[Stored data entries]
(** X3. An unbraced placeholder at the end of a template is replaced by
    [safe_substitute] but is not among the keys [extract_placeholders]
    returns. *)
Theorem unbraced_placeholder (m : gmap string string) (pre k : string) :
  dollar_free pre = true → is_identifier k = true →
  findall (pre +:+ "$" +:+ k) = [] ∧
  safe_substitute (pre +:+ "$" +:+ k) m = pre +:+ default ("$" +:+ k) (m !! k).
Proof.
  intros Hfree (c & body & -> & Hc & Hbody)%identifier_inv.
  unfold findall, safe_substitute.
  destruct (dollar_free_prefix m pre ("$" +:+ String c body) Hfree) as [-> ->].
  rewrite !append_cons, !append_nil_l. simpl. rewrite Hc.
  rewrite (id_start_not_lbrace c Hc).
  assert (is_dollar c = false) as Hd by (by apply id_char_not_dollar, id_start_char).
  rewrite Hd. simpl. unfold resume_find. rewrite Hd.
  rewrite (findall_named body "" Plain) by auto.
  rewrite substitute_named_end by done. by rewrite !append_nil_l.
Qed.

Lemma unbraced_placeholder_witness :
  findall "Hello $name" = [] ∧ safe_substitute "Hello $name" Sample.ann = "Hello Ann".
Proof. apply (unbraced_placeholder Sample.ann "Hello " "name"); reflexivity. Defined.

(** X4. A placeholder escaped with a second dollar sign is rendered literally,
    yet [extract_placeholders] returns its key. *)
Theorem escaped_placeholder (m : gmap string string) (pre k rest : string) :
  dollar_free pre = true → is_identifier k = true → dollar_free rest = true →
  findall (pre +:+ "$${" +:+ k +:+ "}" +:+ rest) = [k] ∧
  safe_substitute (pre +:+ "$${" +:+ k +:+ "}" +:+ rest) m
  = pre +:+ "${" +:+ k +:+ "}" +:+ rest.
Proof.
  intros Hfree Hid Hrest.
  pose proof Hid as (c & body & -> & Hc & Hbody)%identifier_inv.
  unfold findall, safe_substitute.
  destruct (dollar_free_prefix m pre ("$${" +:+ String c body +:+ "}" +:+ rest) Hfree)
    as [-> ->].
  split.
  - rewrite !append_cons, !append_nil_l. simpl. rewrite Hc.
    rewrite findall_braced by done.
    destruct (dollar_free_inert m rest Hrest) as [Hf _]. by rewrite Hf.
  - assert (dollar_free ("{" +:+ String c body +:+ "}" +:+ rest) = true) as Hlit.
    { unfold dollar_free. rewrite !all_chars_append.
      fold (dollar_free (String c body)) (dollar_free rest).
      rewrite Hrest, (identifier_dollar_free (String c body)); [done|].
      simpl. by rewrite id_start_char. }
    destruct (dollar_free_inert m _ Hlit) as [_ Hs].
    change (substitute_from m Plain ("$${" +:+ String c body +:+ "}" +:+ rest))
      with ("$" +:+ substitute_from m Plain ("{" +:+ String c body +:+ "}" +:+ rest)).
    by rewrite Hs.
Qed.

Lemma escaped_placeholder_witness :
  findall "Write $${name} here" = ["name"] ∧
  safe_substitute "Write $${name} here" Sample.ann = "Write ${name} here".
Proof.
  apply (escaped_placeholder Sample.ann "Write " "name" " here"); reflexivity.
Defined.

Lemma identifier_append a b :
  is_identifier a = true → all_chars id_char b = true → is_identifier (a +:+ b) = true.
Proof.
  destruct a as [|c a]; [done|]. rewrite append_cons. simpl.
  intros [Hc Ha]%andb_true_iff Hb. by rewrite Hc, all_chars_append, Ha, Hb.
Qed.

Lemma identifier_push c acc :
  is_identifier (String.rev acc) = true → id_char c = true →
  is_identifier (String.rev (String c acc)) = true.
Proof.
  intros Hacc Hc. rewrite <- (append_nil_r (String.rev (String c acc))), rev_push.
  apply identifier_append; [done|]. simpl. by rewrite Hc.
Qed.

Lemma findall_from_identifiers (s : string) : ∀ st k,
  reading_identifier st → k ∈ findall_from st s → is_identifier k = true.
Proof.
  induction s as [|c s IH]; intros st k Hst Hk; simpl in Hk.
  { by apply elem_of_nil in Hk. }
  assert (reading_identifier (resume_find c)) as Hres.
  { unfold resume_find. by destruct (is_dollar c). }
  destruct st as [| |acc| |acc]; simpl in Hk.
  - by eapply IH.
  - eapply IH; [|done]. by destruct (is_lbrace c).
  - by eapply IH.
  - eapply IH; [|done]. destruct (id_start c) eqn:Hc; [|done]. simpl.
    unfold String.rev. simpl. by rewrite Hc.
  - destruct (id_char c) eqn:Hc.
    + eapply IH; [|done]. by apply identifier_push.
    + destruct (is_rbrace c).
      * apply elem_of_cons in Hk as [->|Hk]; [exact Hst|].
        eapply (IH Plain); [done|exact Hk].
      * by eapply IH.
Qed.

(** X5. Every key [extract_placeholders] returns is an identifier. *)
Theorem extract_placeholders_identifiers (tmpls : list string) (k : string) :
  k ∈ extract_placeholders tmpls → is_identifier k = true.
Proof.
  unfold extract_placeholders. rewrite elem_of_list_to_set.
  intros (l & Hl & Hk)%list_elem_of_In%in_concat. apply list_elem_of_In in Hl, Hk.
  apply list_elem_of_fmap in Hl as (tmpl & -> & _).
  by eapply (findall_from_identifiers tmpl Plain).
Qed.

Lemma extract_placeholders_identifiers_witness : is_identifier "company" = true.
Proof.
  apply (extract_placeholders_identifiers ["Hello ${name}"; "From ${company}"]).
  vm_compute. reflexivity.
Defined.

(* ===================================================================== *)
(** ** The recipient table *)
(* ===================================================================== *)

(** *** [strip] and [lower] *)

Lemma lstrip_head s :
  lstrip s = "" ∨ ∃ c t, lstrip s = String c t ∧ is_space c = false.
Proof.
  induction s as [|c s IH]; simpl; [by left|].
  destruct (is_space c) eqn:Hc; [done|]. right. eauto.
Qed.

Lemma rstrip_cons_keep c s : is_space c = false → ∃ t, rstrip (String c s) = String c t.
Proof. intros Hc. simpl. rewrite Hc. destruct (rstrip s); eauto. Qed.

Lemma rstrip_idemp s : rstrip (rstrip s) = rstrip s.
Proof.
  induction s as [|c s IH]; simpl; [done|].
  destruct (rstrip s) as [|k kept] eqn:Hr.
  - destruct (is_space c) eqn:Hc; simpl; [done|]. by rewrite Hc.
  - simpl. simpl in IH. by rewrite IH.
Qed.

Lemma strip_idemp s : strip (strip s) = strip s.
Proof.
  unfold strip. destruct (lstrip_head s) as [->|(c & t & -> & Hc)]; [done|].
  destruct (rstrip_cons_keep c t Hc) as [t' Ht]. rewrite Ht.
  cbn [lstrip]. rewrite Hc, <- Ht. apply rstrip_idemp.
Qed.

Lemma rstrip_blank s : all_chars is_space s = true → rstrip s = "".
Proof.
  induction s as [|c s IH]; simpl; [done|].
  intros [Hc Hs]%andb_true_iff. by rewrite IH, Hc.
Qed.

Lemma rstrip_empty s : rstrip s = "" → all_chars is_space s = true.
Proof.
  induction s as [|c s IH]; simpl; [done|].
  destruct (rstrip s) eqn:Hr; [|done]. destruct (is_space c); [|done].
  intros _. by apply IH.
Qed.

Lemma lstrip_blank s : all_chars is_space s = true → lstrip s = "".
Proof.
  induction s as [|c s IH]; simpl; [done|].
  intros [Hc Hs]%andb_true_iff. rewrite Hc. by apply IH.
Qed.

(** [s.strip()] is empty exactly when [s] consists of white space. *)
Lemma strip_empty s : strip s = "" ↔ all_chars is_space s = true.
Proof.
  unfold strip. split.
  - induction s as [|c s IH]; [done|]. cbn [lstrip all_chars].
    destruct (is_space c) eqn:Hc; [done|].
    intros H. destruct (rstrip_cons_keep c s Hc) as [t Ht]. congruence.
  - intros H. by rewrite lstrip_blank.
Qed.

Lemma truthy_false s : truthy s = false ↔ s = "".
Proof. by destruct s. Qed.

(** *** Records read from the table *)

Lemma dict_set_keys k v d k' :
  k' ∈ (dict_set k v d).*1 ↔ k' = k ∨ k' ∈ d.*1.
Proof.
  induction d as [|[k0 v0] d IH]; simpl.
  - rewrite elem_of_cons, elem_of_nil. tauto.
  - destruct (String.eqb k k0) eqn:Heq; simpl.
    + apply String.eqb_eq in Heq as <-. rewrite !elem_of_cons. tauto.
    + rewrite !elem_of_cons, IH. tauto.
Qed.

Lemma dict_set_values k v d k' v' :
  (k', v') ∈ dict_set k v d → (k', v') = (k, v) ∨ (k', v') ∈ d.
Proof.
  induction d as [|[k0 v0] d IH]; simpl.
  - rewrite elem_of_cons, elem_of_nil. tauto.
  - destruct (String.eqb k k0) eqn:Heq; simpl; rewrite !elem_of_cons; [tauto|].
    intros [?|?]; [tauto|]. destruct IH; auto.
Qed.

Lemma dict_fold_keys items : ∀ init k,
  k ∈ (foldl (λ d kv, dict_set kv.1 kv.2 d) init items).*1 ↔ k ∈ init.*1 ∨ k ∈ items.*1.
Proof.
  induction items as [|[k0 v0] items IH]; intros init k; simpl.
  - rewrite elem_of_nil. tauto.
  - rewrite IH, dict_set_keys, elem_of_cons. tauto.
Qed.

Lemma dict_fold_values items : ∀ init k v,
  (k, v) ∈ foldl (λ d kv, dict_set kv.1 kv.2 d) init items → (k, v) ∈ init ∨ (k, v) ∈ items.
Proof.
  induction items as [|[k0 v0] items IH]; intros init k v; simpl.
  - tauto.
  - intros [H|H]%IH; [|right; by right].
    apply dict_set_values in H as [->|H]; [right; by left|by left].
Qed.

Lemma zip_row_keys fieldnames : ∀ cells, (zip_row fieldnames cells).*1 = fieldnames.
Proof.
  induction fieldnames as [|k ks IH]; intros cells; simpl; [done|].
  destruct cells; simpl; by rewrite IH.
Qed.

Lemma zip_row_values fieldnames : ∀ cells k v,
  (k, v) ∈ zip_row fieldnames cells → v = "" ∨ v ∈ cells.
Proof.
  induction fieldnames as [|k0 ks IH]; intros cells k v; simpl.
  - by intros ?%elem_of_nil.
  - destruct cells as [|c cells]; intros [[= -> ->]|H]%elem_of_cons.
    + by left.
    + by apply IH in H.
    + right. by left.
    + apply IH in H as [?|?]; [by left|right; by right].
Qed.

(** The keys of the [dict] [DictReader] hands out are the field names. *)
Lemma dict_row_keys fieldnames cells k :
  k ∈ (dict_row fieldnames cells).*1 ↔ k ∈ fieldnames.
Proof.
  unfold dict_row. rewrite dict_fold_keys, zip_row_keys. simpl.
  rewrite elem_of_nil. tauto.
Qed.

Lemma dict_row_values fieldnames cells k v :
  (k, v) ∈ dict_row fieldnames cells → v = "" ∨ v ∈ cells.
Proof.
  unfold dict_row. intros [H|H]%dict_fold_values; [by apply elem_of_nil in H|].
  by eapply zip_row_values.
Qed.

Lemma normalise_fold_keys items : ∀ (init : row) x,
  is_Some (foldl (λ out kv, <[lower (strip kv.1) := strip kv.2]> out) init items !! x)
  ↔ is_Some (init !! x) ∨ ∃ k, k ∈ items.*1 ∧ x = lower (strip k).
Proof.
  induction items as [|[k0 v0] items IH]; intros init x; simpl.
  - split; [by left|]. intros [?|(k & Hk & _)]; [done|]. by apply elem_of_nil in Hk.
  - rewrite IH. rewrite lookup_insert_is_Some'. split.
    + intros [[<-|?]|(k & Hk & ->)].
      * right. exists k0. split; [by left|done].
      * by left.
      * right. exists k. split; [by right|done].
    + intros [?|(k & [->|Hk]%elem_of_cons & ->)].
      * left. by right.
      * left. by left.
      * right. eauto.
Qed.

Lemma normalise_fold_values items : ∀ (init : row) x v,
  foldl (λ out kv, <[lower (strip kv.1) := strip kv.2]> out) init items !! x = Some v →
  init !! x = Some v ∨ ∃ kv, kv ∈ items ∧ v = strip kv.2.
Proof.
  induction items as [|[k0 v0] items IH]; intros init x v; simpl; [by left|].
  intros [H|(kv & Hkv & ->)]%IH.
  - simpl in H. destruct (decide (lower (strip k0) = x)) as [<-|Hne].
    + rewrite lookup_insert_eq in H. injection H as <-. right. exists (k0, v0).
      split; [by left|done].
    + rewrite lookup_insert_ne in H by done. by left.
  - right. exists kv. split; [by right|done].
Qed.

WHAT YOU WILL DO = Repeat exactly the lines from the first line of the records above through the line containing "rewrite Hrest, (identifier_dollar_free", both included, and nothing else.

WRITTEN SOLUTION =
(** X3. An unbraced placeholder at the end of a template is replaced by
    [safe_substitute] but is not among the keys [extract_placeholders]
    returns. *)
Theorem unbraced_placeholder (m : gmap string string) (pre k : string) :
  dollar_free pre = true → is_identifier k = true →
  findall (pre +:+ "$" +:+ k) = [] ∧
  safe_substitute (pre +:+ "$" +:+ k) m = pre +:+ default ("$" +:+ k) (m !! k).
Proof.
  intros Hfree (c & body & -> & Hc & Hbody)%identifier_inv.
  unfold findall, safe_substitute.
  destruct (dollar_free_prefix m pre ("$" +:+ String c body) Hfree) as [-> ->].
  rewrite !append_cons, !append_nil_l. simpl. rewrite Hc.
  rewrite (id_start_not_lbrace c Hc).
  assert (is_dollar c = false) as Hd by (by apply id_char_not_dollar, id_start_char).
  rewrite Hd. simpl. unfold resume_find. rewrite Hd.
  rewrite (findall_named body "" Plain) by auto.
  rewrite substitute_named_end by done. by rewrite !append_nil_l.
Qed.

Lemma unbraced_placeholder_witness :
  findall "Hello $name" = [] ∧ safe_substitute "Hello $name" Sample.ann = "Hello Ann".
Proof. apply (unbraced_placeholder Sample.ann "Hello " "name"); reflexivity. Defined.

(** X4. A placeholder escaped with a second dollar sign is rendered literally,
    yet [extract_placeholders] returns its key. *)
Theorem escaped_placeholder (m : gmap string string) (pre k rest : string) :
  dollar_free pre = true → is_identifier k = true → dollar_free rest = true →
  findall (pre +:+ "$${" +:+ k +:+ "}" +:+ rest) = [k] ∧
  safe_substitute (pre +:+ "$${" +:+ k +:+ "}" +:+ rest) m
  = pre +:+ "${" +:+ k +:+ "}" +:+ rest.
Proof.
  intros Hfree Hid Hrest.
  pose proof Hid as (c & body & -> & Hc & Hbody)%identifier_inv.
  unfold findall, safe_substitute.
  destruct (dollar_free_prefix m pre ("$${" +:+ String c body +:+ "}" +:+ rest) Hfree)
    as [-> ->].
  split.
  - rewrite !append_cons, !append_nil_l. simpl. rewrite Hc.
    rewrite findall_braced by done.
    destruct (dollar_free_inert m rest Hrest) as [Hf _]. by rewrite Hf.
  - assert (dollar_free ("{" +:+ String c body +:+ "}" +:+ rest) = true) as Hlit.
    { unfold dollar_free. rewrite !all_chars_append.
      fold (dollar_free (String c body)) (dollar_free rest).
      rewrite Hrest, (identifier_dollar_free (String c body)); [done|].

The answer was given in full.